Exercise goal:
Even the shortest line counts, so transcribe all the data exactly.

Recorded information:
(* ===== verification/Batches.v ===== *)
(** Batches of the validation suite (ValidationUtil.v): [MakeSchema] and [CompareSchema],
    [MakeBatch] and [CompareArray].  What the makers build, through nanoarrow's schema and array
    builders, is what a reader views and what the comparisons accept, and nothing else; the
    stream over batches hands each one over once. *)
From stdpp Require Import base tactics list numbers option strings.
From Stdlib Require Import ZArith Lia.
From S2P Require Import Prelude CLib Buffer Schema SchemaView Array ArrayView Adbc Utils Sqlite3 Binder ArrayStream Columns ValidationUtil.

(** * Columns *)
Definition content_of (c : column) : content :=
  match c with
  | Ints values => Words TYPE_INT64 values
  | Doubles values => Words TYPE_DOUBLE values
  | Strings values => Texts (map (fmap string_bytes) values)
  end.

Section columns.
Context `{Libc} `{!LibcBound}.

Lemma MakeArray_words t vs : word_type t -> forall ws a, words t ws a ->
  wp (MakeArray (append_word t) vs) (fun _ => words t (ws ++ vs)) no_memory a.
Proof.
  intros Ht. induction vs as [|[v|] vs IH]; intros ws a Hw; cbn [MakeArray].
  { apply wp_ret. by rewrite app_nil_r. }
  all: apply wp_bind; eapply wp_conseq; [first [by apply word_appended|by apply append_null_word]| |done].
  all: intros [] a' Hw'; rewrite cons_middle, app_assoc; by apply IH.
Qed.
Lemma MakeArray_texts vs : forall ts a, texts ts a ->
  zlen (text_bytes (ts ++ map (fmap string_bytes) vs)) <= INT32_MAX ->
  wp (MakeArray ArrowArrayAppendString vs) (fun _ => texts (ts ++ map (fmap string_bytes) vs)) no_memory a.
Proof.
  assert (forall ts ts', zlen (text_bytes ts) <= zlen (text_bytes (ts ++ ts'))) as Hmono.
  { intros ts ts'. unfold text_bytes, text_list. rewrite map_app, concat_app, zlen_app.
    pose proof (zlen_nonneg (concat (map (default []) ts'))). lia. }
  induction vs as [|v vs IH]; intros ts a Hw Hmax; cbn [MakeArray map].
  { apply wp_ret. by rewrite app_nil_r. }
  cbn [map] in Hmax. rewrite cons_middle, app_assoc in Hmax |- *.
  pose proof (Hmono (ts ++ [string_bytes <$> v]) (map (fmap string_bytes) vs)).
  destruct v as [v|]; apply wp_bind.
  - assert (wp (ArrowArrayAppendBytes (string_bytes v)) (fun _ => texts (ts ++ [Some (string_bytes v)])) no_memory a) as Ha.
    { apply text_appended; [done|etrans; [eassumption|exact Hmax]|apply string_bytes_byte]. }
    apply (wp_conseq _ (fun _ => texts (ts ++ [Some (string_bytes v)])) _ no_memory); [|intros [] a' Hw'; by apply IH|done].
    destruct Hw as (bs & bm & b1 & b2 & -> & _). exact Ha.
  - change (string_bytes <$> None) with (@None (list Z)) in *. pose proof (Hmono ts [None]).
    eapply wp_conseq; [apply (append_null_text ts); [done|lia]| |done].
    intros [] a' Hw'. by apply IH.
Qed.
Lemma MakeColumn_spec c a : content_ok (content_of c) -> holds (no_values (type_of (content_of c))) a ->
  wp (MakeColumn c) (fun _ => holds (content_of c)) no_memory a.
Proof.
  destruct c as [vs|vs|vs]; intros Hc Ha.
  - by apply (MakeArray_words TYPE_INT64 vs ltac:(by left) []).
  - by apply (MakeArray_words TYPE_DOUBLE vs ltac:(by right) []).
  - by apply (MakeArray_texts vs []).
Qed.
End columns.

(** * Loops over children *)
Definition batch_array (n : Z) (bs : list (option (list Z))) (children : list ArrowArray) : ArrowArray :=
  mkArray n 0 0 1 (zlen children) bs (Some (map Some children)) None true
    (Some (mkPrivate ArrowBitmapInit (ArrowBufferInit, ArrowBufferInit) TYPE_STRUCT (ArrowLayoutInit TYPE_STRUCT) true)) false.
Lemma put_child_batch n bs cs0 c c' cs :
  put_child (zlen cs0) c' (batch_array n bs (cs0 ++ c :: cs)) = batch_array n bs (cs0 ++ c' :: cs).
Proof.
  unfold put_child, batch_array, set_array_children. cbn. unfold zlen. rewrite Nat2Z.id, !length_app. cbn [length].
  do 2 f_equal. rewrite !map_app. cbn [map]. rewrite insert_app_r_alt by (by rewrite length_map).
  by rewrite length_map, Nat.sub_diag.
Qed.
Lemma get_child_batch n bs cs0 c cs : get_child (batch_array n bs (cs0 ++ c :: cs)) (zlen cs0) = Some c.
Proof.
  unfold get_child. cbn [batch_array ar_children mbind option_bind]. rewrite (proj2 (Z.leb_le 0 (zlen cs0))) by apply zlen_nonneg.
  unfold zlen. rewrite Nat2Z.id, map_app. cbn [map].
  rewrite lookup_app_r, length_map, Nat.sub_diag by (by rewrite length_map). done.
Qed.
Lemma wp_child_result {S} i (r : result ArrowArray S) (Q : S -> ArrowArray -> Prop) E a :
  match r with Ret x c => Q x (put_child i c a) | Exit e c => E e (put_child i c a) | Undef | NoFuel => False end ->
  wp (child_result i r) Q E a.
Proof. unfold wp, child_result. by destruct r. Qed.
Lemma wp_for_children {X} (f : Z -> ArrowArray -> result ArrowArray unit) (P P' : X -> ArrowArray -> Prop) xs :
  (forall i x c, P x c -> wp (f i) (fun _ => P' x) no_memory c) ->
  forall n bs cs0 cs, Forall2 P xs cs ->
  wp (for_children f (zlen (cs0 ++ cs)) (map Some cs) (zlen cs0))
    (fun _ a => exists cs', a = batch_array n bs (cs0 ++ cs') /\ Forall2 P' xs cs') no_memory
    (batch_array n bs (cs0 ++ cs)).
Proof.
  intros Hf n bs cs0 cs Hcs. revert cs0. induction Hcs as [|x c xs cs Hx _ IH]; intros cs0.
  - cbn [map for_children]. rewrite app_nil_r, Z.leb_refl. apply wp_ret. exists [].
    by rewrite app_nil_r.
  - cbn [map for_children]. rewrite (proj2 (Z.leb_gt _ _)) by (rewrite zlen_app, zlen_cons; pose proof (zlen_nonneg cs); lia).
    apply wp_bind, wp_child_result. specialize (Hf (zlen cs0) x c Hx). unfold wp in Hf.
    destruct (f (zlen cs0) c) as [[] c'|e c'| |]; [|done..]. rewrite put_child_batch.
    specialize (IH (cs0 ++ [c'])). rewrite zlen_snoc, <- app_assoc in IH. cbn [app] in IH.
    assert (zlen (cs0 ++ c' :: cs) = zlen (cs0 ++ c :: cs)) as Hz by (rewrite !zlen_app, !zlen_cons; done).
    rewrite Hz in IH. fold (for_children f). eapply wp_conseq; [exact IH| |done].
    intros [] a (cs' & -> & Hcs'). exists (c' :: cs'). split; [by rewrite <- app_assoc|by constructor].
Qed.
Lemma wp_on_child_batch {A} (m : M ArrowArray A) (Q : A -> ArrowArray -> Prop) E n bs cs0 c cs :
  wp m (fun x c' => Q x (batch_array n bs (cs0 ++ c' :: cs))) (fun e c' => E e (batch_array n bs (cs0 ++ c' :: cs))) c ->
  wp (on_array_child (zlen cs0) m) Q E (batch_array n bs (cs0 ++ c :: cs)).
Proof.
  intros Hm. unfold on_array_child. apply wp_bind, wp_gets. cbn [id]. apply wp_bind.
  eapply wp_lift_opt; [apply get_child_batch|]. apply wp_child_result. unfold wp in Hm.
  destruct (m c); [by rewrite put_child_batch..|done|done].
Qed.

Task answer:
(* ===== verification/Batches.v ===== *)
(** Batches of the validation suite (ValidationUtil.v): [MakeSchema] and [CompareSchema],
    [MakeBatch] and [CompareArray].  What the makers build, through nanoarrow's schema and array
    builders, is what a reader views and what the comparisons accept, and nothing else; the
    stream over batches hands each one over once. *)
From stdpp Require Import base tactics list numbers option strings.
From Stdlib Require Import ZArith Lia.
From S2P Require Import Prelude CLib Buffer Schema SchemaView Array ArrayView Adbc Utils Sqlite3 Binder ArrayStream Columns ValidationUtil.

(** * Columns *)
Definition content_of (c : column) : content :=
  match c with
  | Ints values => Words TYPE_INT64 values
  | Doubles values => Words TYPE_DOUBLE values
  | Strings values => Texts (map (fmap string_bytes) values)
  end.

Section columns.
Context `{Libc} `{!LibcBound}.

Lemma MakeArray_words t vs : word_type t -> forall ws a, words t ws a ->
  wp (MakeArray (append_word t) vs) (fun _ => words t (ws ++ vs)) no_memory a.
Proof.
  intros Ht. induction vs as [|[v|] vs IH]; intros ws a Hw; cbn [MakeArray].
  { apply wp_ret. by rewrite app_nil_r. }
  all: apply wp_bind; eapply wp_conseq; [first [by apply word_appended|by apply append_null_word]| |done].
  all: intros [] a' Hw'; rewrite cons_middle, app_assoc; by apply IH.
Qed.
Lemma MakeArray_texts vs : forall ts a, texts ts a ->
  zlen (text_bytes (ts ++ map (fmap string_bytes) vs)) <= INT32_MAX ->
  wp (MakeArray ArrowArrayAppendString vs) (fun _ => texts (ts ++ map (fmap string_bytes) vs)) no_memory a.
Proof.
  assert (forall ts ts', zlen (text_bytes ts) <= zlen (text_bytes (ts ++ ts'))) as Hmono.
  { intros ts ts'. unfold text_bytes, text_list. rewrite map_app, concat_app, zlen_app.
    pose proof (zlen_nonneg (concat (map (default []) ts'))). lia. }
  induction vs as [|v vs IH]; intros ts a Hw Hmax; cbn [MakeArray map].
  { apply wp_ret. by rewrite app_nil_r. }
  cbn [map] in Hmax. rewrite cons_middle, app_assoc in Hmax |- *.
  pose proof (Hmono (ts ++ [string_bytes <$> v]) (map (fmap string_bytes) vs)).
  destruct v as [v|]; apply wp_bind.
  - assert (wp (ArrowArrayAppendBytes (string_bytes v)) (fun _ => texts (ts ++ [Some (string_bytes v)])) no_memory a) as Ha.
    { apply text_appended; [done|etrans; [eassumption|exact Hmax]|apply string_bytes_byte]. }
    apply (wp_conseq _ (fun _ => texts (ts ++ [Some (string_bytes v)])) _ no_memory); [|intros [] a' Hw'; by apply IH|done].
    destruct Hw as (bs & bm & b1 & b2 & -> & _). exact Ha.
  - change (string_bytes <$> None) with (@None (list Z)) in *. pose proof (Hmono ts [None]).
    eapply wp_conseq; [apply (append_null_text ts); [done|lia]| |done].
    intros [] a' Hw'. by apply IH.
Qed.
Lemma MakeColumn_spec c a : content_ok (content_of c) -> holds (no_values (type_of (content_of c))) a ->
  wp (MakeColumn c) (fun _ => holds (content_of c)) no_memory a.
Proof.
  destruct c as [vs|vs|vs]; intros Hc Ha.
  - by apply (MakeArray_words TYPE_INT64 vs ltac:(by left) []).
  - by apply (MakeArray_words TYPE_DOUBLE vs ltac:(by right) []).
  - by apply (MakeArray_texts vs []).
Qed.
End columns.

(** * Loops over children *)
Definition batch_array (n : Z) (bs : list (option (list Z))) (children : list ArrowArray) : ArrowArray :=
  mkArray n 0 0 1 (zlen children) bs (Some (map Some children)) None true
    (Some (mkPrivate ArrowBitmapInit (ArrowBufferInit, ArrowBufferInit) TYPE_STRUCT (ArrowLayoutInit TYPE_STRUCT) true)) false.
Lemma put_child_batch n bs cs0 c c' cs :
  put_child (zlen cs0) c' (batch_array n bs (cs0 ++ c :: cs)) = batch_array n bs (cs0 ++ c' :: cs).
Proof.
  unfold put_child, batch_array, set_array_children. cbn. unfold zlen. rewrite Nat2Z.id, !length_app. cbn [length].
  do 2 f_equal. rewrite !map_app. cbn [map]. rewrite insert_app_r_alt by (by rewrite length_map).
  by rewrite length_map, Nat.sub_diag.
Qed.
Lemma get_child_batch n bs cs0 c cs : get_child (batch_array n bs (cs0 ++ c :: cs)) (zlen cs0) = Some c.
Proof.
  unfold get_child. cbn [batch_array ar_children mbind option_bind]. rewrite (proj2 (Z.leb_le 0 (zlen cs0))) by apply zlen_nonneg.
  unfold zlen. rewrite Nat2Z.id, map_app. cbn [map].
  rewrite lookup_app_r, length_map, Nat.sub_diag by (by rewrite length_map). done.
Qed.
Lemma wp_child_result {S} i (r : result ArrowArray S) (Q : S -> ArrowArray -> Prop) E a :
  match r with Ret x c => Q x (put_child i c a) | Exit e c => E e (put_child i c a) | Undef | NoFuel => False end ->
  wp (child_result i r) Q E a.
Proof. unfold wp, child_result. by destruct r. Qed.
Lemma wp_for_children {X} (f : Z -> ArrowArray -> result ArrowArray unit) (P P' : X -> ArrowArray -> Prop) xs :
  (forall i x c, P x c -> wp (f i) (fun _ => P' x) no_memory c) ->
  forall n bs cs0 cs, Forall2 P xs cs ->
  wp (for_children f (zlen (cs0 ++ cs)) (map Some cs) (zlen cs0))
    (fun _ a => exists cs', a = batch_array n bs (cs0 ++ cs') /\ Forall2 P' xs cs') no_memory
    (batch_array n bs (cs0 ++ cs)).
Proof.
  intros Hf n bs cs0 cs Hcs. revert cs0. induction Hcs as [|x c xs cs Hx _ IH]; intros cs0.
  - cbn [map for_children]. rewrite app_nil_r, Z.leb_refl. apply wp_ret. exists [].
    by rewrite app_nil_r.
  - cbn [map for_children]. rewrite (proj2 (Z.leb_gt _ _)) by (rewrite zlen_app, zlen_cons; pose proof (zlen_nonneg cs); lia).
    apply wp_bind, wp_child_result. specialize (Hf (zlen cs0) x c Hx). unfold wp in Hf.
    destruct (f (zlen cs0) c) as [[] c'|e c'| |]; [|done..]. rewrite put_child_batch.
    specialize (IH (cs0 ++ [c'])). rewrite zlen_snoc, <- app_assoc in IH. cbn [app] in IH.
    assert (zlen (cs0 ++ c' :: cs) = zlen (cs0 ++ c :: cs)) as Hz by (rewrite !zlen_app, !zlen_cons; done).
    rewrite Hz in IH. fold (for_children f). eapply wp_conseq; [exact IH| |done].
    intros [] a (cs' & -> & Hcs'). exists (c' :: cs'). split; [by rewrite <- app_assoc|by constructor].
Qed.
Lemma wp_on_child_batch {A} (m : M ArrowArray A) (Q : A -> ArrowArray -> Prop) E n bs cs0 c cs :
  wp m (fun x c' => Q x (batch_array n bs (cs0 ++ c' :: cs))) (fun e c' => E e (batch_array n bs (cs0 ++ c' :: cs))) c ->
  wp (on_array_child (zlen cs0) m) Q E (batch_array n bs (cs0 ++ c :: cs)).
Proof.
  intros Hm. unfold on_array_child. apply wp_bind, wp_gets. cbn [id]. apply wp_bind.
  eapply wp_lift_opt; [apply get_child_batch|]. apply wp_child_result. unfold wp in Hm.
  destruct (m c); [by rewrite put_child_batch..|done|done].
Qed.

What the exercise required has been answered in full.